## REQUIREMENT
The listing below contains a span that opens with the line containing "intros H0 Hx." and closes with the line containing "change (Governor_Evaluate g1". Return that span exactly.

## EXTRACTED DATA
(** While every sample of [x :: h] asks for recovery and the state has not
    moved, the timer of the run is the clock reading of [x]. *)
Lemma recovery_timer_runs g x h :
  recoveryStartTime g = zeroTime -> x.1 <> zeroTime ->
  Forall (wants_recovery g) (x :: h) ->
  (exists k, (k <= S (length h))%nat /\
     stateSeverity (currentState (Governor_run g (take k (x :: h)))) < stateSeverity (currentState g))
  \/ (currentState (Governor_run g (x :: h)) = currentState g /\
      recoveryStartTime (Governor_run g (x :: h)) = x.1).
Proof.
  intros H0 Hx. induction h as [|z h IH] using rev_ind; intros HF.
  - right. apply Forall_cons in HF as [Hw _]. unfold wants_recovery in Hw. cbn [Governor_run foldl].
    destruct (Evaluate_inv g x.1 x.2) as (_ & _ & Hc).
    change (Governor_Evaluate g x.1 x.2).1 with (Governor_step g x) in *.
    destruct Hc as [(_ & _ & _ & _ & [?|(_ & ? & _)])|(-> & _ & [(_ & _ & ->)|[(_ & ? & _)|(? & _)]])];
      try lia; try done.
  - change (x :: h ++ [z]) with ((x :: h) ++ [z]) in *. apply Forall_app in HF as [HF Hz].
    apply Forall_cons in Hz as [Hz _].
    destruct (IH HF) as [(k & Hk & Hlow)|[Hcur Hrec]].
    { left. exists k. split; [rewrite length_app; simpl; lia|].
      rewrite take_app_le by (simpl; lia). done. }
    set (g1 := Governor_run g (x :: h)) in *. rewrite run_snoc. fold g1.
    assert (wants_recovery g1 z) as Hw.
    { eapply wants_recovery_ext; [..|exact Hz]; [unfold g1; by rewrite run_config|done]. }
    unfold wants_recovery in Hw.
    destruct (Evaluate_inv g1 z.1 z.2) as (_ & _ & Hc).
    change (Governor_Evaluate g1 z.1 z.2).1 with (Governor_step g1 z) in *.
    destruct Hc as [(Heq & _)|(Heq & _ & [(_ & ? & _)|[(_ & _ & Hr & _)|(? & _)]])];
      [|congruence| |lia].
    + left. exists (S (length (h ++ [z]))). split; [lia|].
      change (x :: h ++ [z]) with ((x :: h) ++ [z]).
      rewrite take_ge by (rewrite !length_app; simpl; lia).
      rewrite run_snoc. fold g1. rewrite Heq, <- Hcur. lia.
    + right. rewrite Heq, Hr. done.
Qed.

## ANSWER BOX
  intros H0 Hx. induction h as [|z h IH] using rev_ind; intros HF.
  - right. apply Forall_cons in HF as [Hw _]. unfold wants_recovery in Hw. cbn [Governor_run foldl].
    destruct (Evaluate_inv g x.1 x.2) as (_ & _ & Hc).
    change (Governor_Evaluate g x.1 x.2).1 with (Governor_step g x) in *.
    destruct Hc as [(_ & _ & _ & _ & [?|(_ & ? & _)])|(-> & _ & [(_ & _ & ->)|[(_ & ? & _)|(? & _)]])];
      try lia; try done.
  - change (x :: h ++ [z]) with ((x :: h) ++ [z]) in *. apply Forall_app in HF as [HF Hz].
    apply Forall_cons in Hz as [Hz _].
    destruct (IH HF) as [(k & Hk & Hlow)|[Hcur Hrec]].
    { left. exists k. split; [rewrite length_app; simpl; lia|].
      rewrite take_app_le by (simpl; lia). done. }
    set (g1 := Governor_run g (x :: h)) in *. rewrite run_snoc. fold g1.
    assert (wants_recovery g1 z) as Hw.
    { eapply wants_recovery_ext; [..|exact Hz]; [unfold g1; by rewrite run_config|done]. }
    unfold wants_recovery in Hw.
    destruct (Evaluate_inv g1 z.1 z.2) as (_ & _ & Hc).
    change (Governor_Evaluate g1 z.1 z.2).1 with (Governor_step g1 z) in *.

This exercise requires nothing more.